CDP in Apache County, Arizona

Lukachukai is a census-designated place (CDP) in Apache County, Arizona, United States. The population was 1,701 at the 2010 census. It is within the Navajo Nation.

==Etymology==
Lukachukai comes from a Navajo word translated as "a field of white reeds".

==Geography==
According to the United States Census Bureau, the CDP has a total area of 57.0 km2, of which 56.9 sqkm is land and 0.1 sqkm, or 0.15%, is water.

===Climate===
According to the Köppen Climate Classification system, Lukachukai has a semi-arid climate, abbreviated "BSk" on climate maps.

==Demographics==

Historical population
| Census | Pop. | Note | %± |
| 2000 | 1,565 |  | — |
| 2010 | 1,701 |  | 8.7% |
| 2020 | 1,424 |  | −16.3% |
U.S. Decennial Census

===2020 census===
As of the 2020 census, Lukachukai had a population of 1,424. The median age was 33.4 years. 28.0% of residents were under the age of 18 and 13.1% of residents were 65 years of age or older. For every 100 females there were 87.9 males, and for every 100 females age 18 and over there were 89.8 males age 18 and over.

0.0% of residents lived in urban areas, while 100.0% lived in rural areas.

There were 445 households in Lukachukai, of which 38.2% had children under the age of 18 living in them. Of all households, 28.5% were married-couple households, 23.4% were households with a male householder and no spouse or partner present, and 40.2% were households with a female householder and no spouse or partner present. About 25.4% of all households were made up of individuals and 7.6% had someone living alone who was 65 years of age or older.

There were 528 housing units, of which 15.7% were vacant. The homeowner vacancy rate was 0.8% and the rental vacancy rate was 13.8%.

Racial composition as of the 2020 census
| Race | Number | Percent |
|---|---|---|
| White | 2 | 0.1% |
| Black or African American | 0 | 0.0% |
| American Indian and Alaska Native | 1,411 | 99.1% |
| Asian | 0 | 0.0% |
| Native Hawaiian and Other Pacific Islander | 0 | 0.0% |
| Some other race | 3 | 0.2% |
| Two or more races | 8 | 0.6% |
| Hispanic or Latino (of any race) | 15 | 1.1% |

===2000 census===
As of the census of 2000, there were 1,565 people, 423 households, and 326 families living in the CDP. The population density was 71.0 PD/sqmi. There were 634 housing units at an average density of 28.8 /sqmi.

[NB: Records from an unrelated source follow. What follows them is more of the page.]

Definition procfs_dodevices : U -> option (Z * U) := listing_node PROCFS_REQ_DEVICES.
Definition procfs_dopcidevices : U -> option (Z * U) := listing_node PROCFS_REQ_PCIDEVICES.
Definition procfs_dofb : U -> option (Z * U) := listing_node PROCFS_REQ_FBDEVICES.
Definition procfs_dotty_drivers : U -> option (Z * U) := listing_node PROCFS_REQ_TTYDRIVERS.
Definition procfs_dovmallocinfo : U -> option (Z * U) := listing_node PROCFS_REQ_VMALLOCINFO.
Definition procfs_doslabinfo : U -> option (Z * U) := listing_node PROCFS_REQ_SLABINFO.
Definition procfs_dokmsg : U -> option (Z * U) := listing_node PROCFS_REQ_KMSG.
Definition procfs_dolast_kmsg : U -> option (Z * U) := listing_node PROCFS_REQ_LAST_KMSG.
Definition procfs_domisc : U -> option (Z * U) := listing_node PROCFS_REQ_MISC.
Definition procfs_doscsi : U -> option (Z * U) := listing_node PROCFS_REQ_SCSI.
Definition procfs_donfsexports : U -> option (Z * U) := listing_node PROCFS_REQ_NFSEXPORTS.
Definition procfs_doallocinfo : U -> option (Z * U) := listing_node PROCFS_REQ_ALLOCINFO.

(** The error of an sbuf that could not be had is the value of a comparison. *)
Definition procfs_dokextlist (type : Z) : U -> option (Z * U) :=
  let error := 0 in blob_node type (if error =? ENOTCONN then 1 else 0) empty_node.
Definition procfs_doextensions : U -> option (Z * U) := procfs_dokextlist PROCFS_REQ_EXTENSIONS.
Definition procfs_domodules : U -> option (Z * U) := procfs_dokextlist PROCFS_REQ_MODULES.

Definition procfs_sysvipc_node (ty : Z) (hdr : bytes) : U -> option (Z * U) := blob_node ty ENOMEM (copy_all hdr).
Definition procfs_dosysvipc_shm : U -> option (Z * U) := procfs_sysvipc_node PROCFS_REQ_SYSVIPC_SHM sysvipc_shm_hdr.
Definition procfs_dosysvipc_sem : U -> option (Z * U) := procfs_sysvipc_node PROCFS_REQ_SYSVIPC_SEM sysvipc_sem_hdr.
Definition procfs_dosysvipc_msg : U -> option (Z * U) := procfs_sysvipc_node PROCFS_REQ_SYSVIPC_MSG sysvipc_msg_hdr.

Definition procfs_net_pcb_node (ty : Z) (hdr : bytes) : U -> option (Z * U) := blob_node ty ENOMEM (copy_all hdr).
Definition procfs_donettcp : U -> option (Z * U) := procfs_net_pcb_node PROCFS_REQ_NETTCP net_hdr.
Definition procfs_donettcp6 : U -> option (Z * U) := procfs_net_pcb_node PROCFS_REQ_NETTCP6 net6_hdr.
Definition procfs_donetudp : U -> option (Z * U) := procfs_net_pcb_node PROCFS_REQ_NETUDP net_hdr.
Definition procfs_donetudp6 : U -> option (Z * U) := procfs_net_pcb_node PROCFS_REQ_NETUDP6 net6_hdr.
Definition procfs_donetunix : U -> option (Z * U) := procfs_net_pcb_node PROCFS_REQ_NETUNIX netunix_hdr.
Definition procfs_donetroute : U -> option (Z * U) := procfs_net_pcb_node PROCFS_REQ_NETROUTE netroute_hdr.
Definition procfs_donetarp : U -> option (Z * U) := procfs_net_pcb_node PROCFS_REQ_NETARP netarp_hdr.
Definition procfs_donetnetstat : U -> option (Z * U) := procfs_net_pcb_node PROCFS_REQ_NETNETSTAT [].
Definition procfs_donetsnmp : U -> option (Z * U) := procfs_net_pcb_node PROCFS_REQ_NETSNMP [].

(** The nodes whose text is fixed. *)
Definition procfs_dotty_ldiscs (u : U) : option (Z * U) := copy_all ldiscs_text u.
Definition procfs_doide_drivers (u : U) : option (Z * U) := copy_all [] u.
Definition procfs_doisapnp (u : U) : option (Z * U) := copy_all [] u.

(** The symbol tables; [cred]: vfs_context_ucred of the reader. *)
Definition procfs_do_symtab (ucred : option cred) (ty : Z) (u : U) : option (Z * U) :=
  if sbuf_ok then
    match procfs_ctl_request_blob B ty fuel [] with
    | None => None
    | Some (error, sb) =>
        if negb (error =? 0) then Some (if error =? ENOTCONN then 0 else error, u)
        else
          let root := match ucred with None => false | Some c => cr_uid c =? 0 end in
          copy_all (if root then sb else mask_symbols sb) u
    end
  else Some (ENOMEM, u).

The racial makeup of the CDP was 98.2% Native American, 1.2% White, 0.1% Asian, 0.3% from other races, and 0.3% from two or more races. 1.0% of the population were Hispanic or Latino of any race.

There were 423 households, out of which 44.9% had children under the age of 18 living with them, 48.2% were married couples living together, 22.7% had a female householder with no husband present, and 22.9% were non-families. 21.3% of all households were made up of individuals, and 7.8% had someone living alone who was 65 years of age or older. The average household size was 3.70 and the average family size was 4.41.

In the CDP, the age distribution of the population shows 41.1% under the age of 18, 10.7% from 18 to 24, 24.4% from 25 to 44, 16.4% from 45 to 64, and 7.5% who were 65 years of age or older. The median age was 24 years. For every 100 females, there were 94.9 males. For every 100 females age 18 and over, there were 96.6 males.

The median income for a household in the CDP was $10,179, and the median income for a family was $11,250. Males had a median income of $17,604 versus $15,893 for females. The per capita income for the CDP was $3,380. About 65.0% of families and 61.9% of the population were below the poverty line, including 61.9% of those under age 18 and 49.3% of those age 65 or over.
==Education==
Lukachukai is a part of the Chinle Unified School District in the Navajo Nation. Lukachukai is zoned to Tsaile Public School (K-8) and Chinle High School.